The warrior in my head, still wakeful, warned me she was quick as a whip, and had not yielded yet. I turned my mouth to her ear, and said, “Hippolyta.”

Her head turned, and her eyes met mine, as wild as a netted deer’s. I did not dare let go of her. So I talked awhile. What I said I don’t remember; it is no matter, for I spoke in Greek. I only wanted to let her know, as she came to herself, that she was not with an enemy. She began to look around her; then I said in the tongue she knew, “The fight is over, Hippolyta, and you are not dead. Will you keep your vow?”
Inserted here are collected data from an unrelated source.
(** *** Status codes of an update *)




(** *** A read of a record that does not exist *)

(** C2 (the code departs from it).  A read, by identifier or by route
    number, that finds nothing in the cache and no row in the store is not
    answered 404: the handler sends a SET under the key of the selector
    and answers 200 with [null] as data.  [fetchBusDetails] tests the
    promise of the repository call, which is never falsy, so its
    [Bus details not found] error is not raised. *)
Theorem read_of_missing_record_is_answered_200
    {R P : Type} {RC : RedisClient R} {PP : PgPool P} {JP : JsonParser}
    (req : request) (w : world R P) (r' : R) (p' : P) :
  let id := field "id" (req_query req) in
  let route_number := field "route_number" (req_query req) in
  let by_id := select_by_id_text BUS_DATA_TABLE in
  let by_route_no := select_by_route_no_text BUS_DATA_TABLE in
  let answer := Response 200 true "Bus details retrieved successfully" JNull in
  (truthy id = true ->
   ToString id <> "" ->
   redis_get (id_key id) (redis w) = (Ok None, r') ->
   pool_query by_id [JStr (ToString id)] (pg w) = (Ok [], p') ->
   exists r'' tail,
     getBusDetails req w =
       (Sent answer,
        World r'' p'
          (log w ++ [EvRedis ["GET"; id_key id];
                     EvQuery by_id [JStr (ToString id)];
                     EvRedis ["SET"; id_key id; "EX"; "3600"]] ++ tail))
     /\ console_only tail)
  /\ (truthy id = false ->
      truthy route_number = true ->
      ToString route_number <> "" ->
      redis_get (route_number_key route_number) (redis w) = (Ok None, r') ->
      pool_query by_route_no [JStr (ToString route_number)] (pg w) = (Ok [], p') ->
      exists r'' tail,
        getBusDetails req w =
          (Sent answer,
           World r'' p'
             (log w ++ [EvRedis ["GET"; route_number_key route_number];
                        EvQuery by_route_no [JStr (ToString route_number)];
                        EvRedis ["SET"; route_number_key route_number; "EX"; "3600"]]
                    ++ tail))
        /\ console_only tail).
Proof.
  intros id route_number by_id by_route_no answer. split.
  - intros Hid Hs Eget Erows.
    pose proof (cache_get_absent _ w r' Eget) as Ecache.
    destruct (get_by_id_from_store req w JNull _ [] p' Hid Hs Ecache eq_refl Erows)
      as (r'' & tail & Erun & Hc).
    exists r'', tail. split; [|exact Hc].
    rewrite Erun. cbn [log]. rewrite <- app_assoc. reflexivity.
  - intros Hid Hrn Hs Eget Erows.
    pose proof (cache_get_absent _ w r' Eget) as Ecache.
    destruct (get_by_route_number_from_store req w JNull _ [] p'
                Hid Hrn Hs Ecache eq_refl Erows) as (r'' & tail & Erun & Hc).
    exists r'', tail. split; [|exact Hc].
    rewrite Erun. cbn [log]. rewrite <- app_assoc. reflexivity.
Qed.
(** An ascending grid is sorted, a descending grid is sorted once
    reversed: the array [world_to_image] searches is sorted in both
    cases. *)
Lemma ascending_np_sorted (g : list float) : ascending g = true -> np_sorted g.
Proof.
  intros Hg j k Hjk Hk. destruct (Nat.eq_dec j k) as [->|Hne]; [apply np_lt_irrefl|].
  apply np_lt_below. apply (ascending_edges g j k); auto; lia.
Qed.

Lemma descending_np_sorted (g : list float) : descending g = true -> np_sorted (rev g).
Proof.
  intros Hg j k Hjk Hk. rewrite length_rev in Hk.
  destruct (Nat.eq_dec j k) as [->|Hne]; [apply np_lt_irrefl|].
  rewrite !rev_nth by lia. apply np_lt_below.
  apply (descending_edges g (length g - S k) (length g - S j)); auto; lia.
Qed.

Lemma world_to_image_locate (points g : list float) :
  strictly_monotonic g = true -> (2 <= length g)%nat ->
  world_to_image points g =
  if forallb (in_image g) (map (locate g) points)
  then Ok (map (locate g) points) else Raise value_error.
Proof.
  intros Hg Hn. rewrite world_to_image_indices by assumption.
  rewrite pixel_indices_sorted; [reflexivity|].
  apply orb_true_iff in Hg as [Hg|Hg].
  - rewrite ascending_forward by assumption. now apply ascending_np_sorted.
  - rewrite descending_backward by assumption. now apply descending_np_sorted.
Qed.

(** ** Points on an edge *)

Lemma eqb_refl (x : float) : F64.is_nan x = false -> F64.eqb x x = true.
Proof.
  intros H. destruct (F64Order.trichotomy x x H H) as [G|[G|G]]; auto;
    rewrite F64Order.ltb_irrefl in G; discriminate.
Qed.

(** A strictly monotonic grid of three edges or more runs one way only. *)
Lemma ascending_not_descending (g : list float) :
  (2 <= length g)%nat -> ascending g = true -> descending g = false.
Proof.
  intros Hn H. destruct (descending g) eqn:D; [|reflexivity].
  rewrite <- (ascending_forward g H Hn). symmetry. now apply descending_backward.
Qed.

(** A point that equals edge [i], other than the last edge, lies in pixel
    [i]: the intervals are closed on the side of their own edge. *)
Lemma locate_on_edge (g : list float) (q : float) (i : nat) :
  strictly_monotonic g = true -> (i + 1 < length g)%nat ->
  F64.eqb q (edge g i) = true -> locate g q = Z.of_nat i.
Proof.
  intros Hg Hi Hq. apply orb_true_iff in Hg as [Hg|Hg].
  - assert (Hlast : F64.ltb q (edge g (length g - 1)) = true).
    { eapply F64Order.eqb_ltb_trans; [exact Hq|].
      apply ascending_edges; auto; lia. }
    apply (locate_ascending_inside g Hg); try lia.
    + now apply F64Order.ltb_not_eqb.
    + split.
      * rewrite F64Order.leb_spec, (F64Order.eqb_sym (edge g i) q), Hq.
        apply orb_true_r.
      * eapply F64Order.eqb_ltb_trans; [exact Hq|].
        apply ascending_edges; auto; lia.
  - assert (Hlast : F64.ltb (edge g (length g - 1)) q = true).
    { eapply F64Order.ltb_eqb_trans.
      - apply (descending_edges g i); auto; lia.
      - now rewrite F64Order.eqb_sym. }
    apply (locate_descending_inside g Hg); try lia.
    + now apply F64Order.gtb_not_eqb.
    + split.
      * rewrite F64Order.leb_spec, Hq. apply orb_true_r.
      * eapply F64Order.ltb_eqb_trans.
        -- apply (descending_edges g i); auto; lia.
        -- now rewrite F64Order.eqb_sym.
Qed.

(** A point that equals the last edge lies in the last pixel. *)
Lemma locate_on_end (g : list float) (q : float) :
  strictly_monotonic g = true -> (2 <= length g)%nat ->
  F64.eqb q (edge g (length g - 1)) = true ->
  locate g q = Z.of_nat (length g) - 2.
Proof.
  intros Hg Hn Hq. apply orb_true_iff in Hg as [Hg|Hg].
  - now apply locate_ascending_end.
  - now apply locate_descending_end.
Qed.

Lemma world_to_image_one (g : list float) (q : float) (k : Z) :
  (2 <= length g)%nat ->
  (world_to_image [q] g = Ok [k] <-> locate g q = k /\ in_image g k = true).
Proof.
  intros Hn. rewrite world_to_image_indices, pixel_indices_one by assumption. simpl.
  rewrite andb_true_r. split.
  - destruct (in_image g (locate g q)) eqn:E; [|discriminate].
    intros H. injection H as H. subst. auto.
  - intros [-> ->]. reflexivity.
Qed.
It was much darker. But I saw her eyes seeking the sky, as if for counsel. None came; a cloud had come down from the mountain crest, and the new moon’s sickle was gone behind it. The warriors muttered together; quick whispers came from the Amazons, and long silences. Suddenly she started up; not in anger, but as if she might find it was all a dream. I pressed her back and said, “Well?”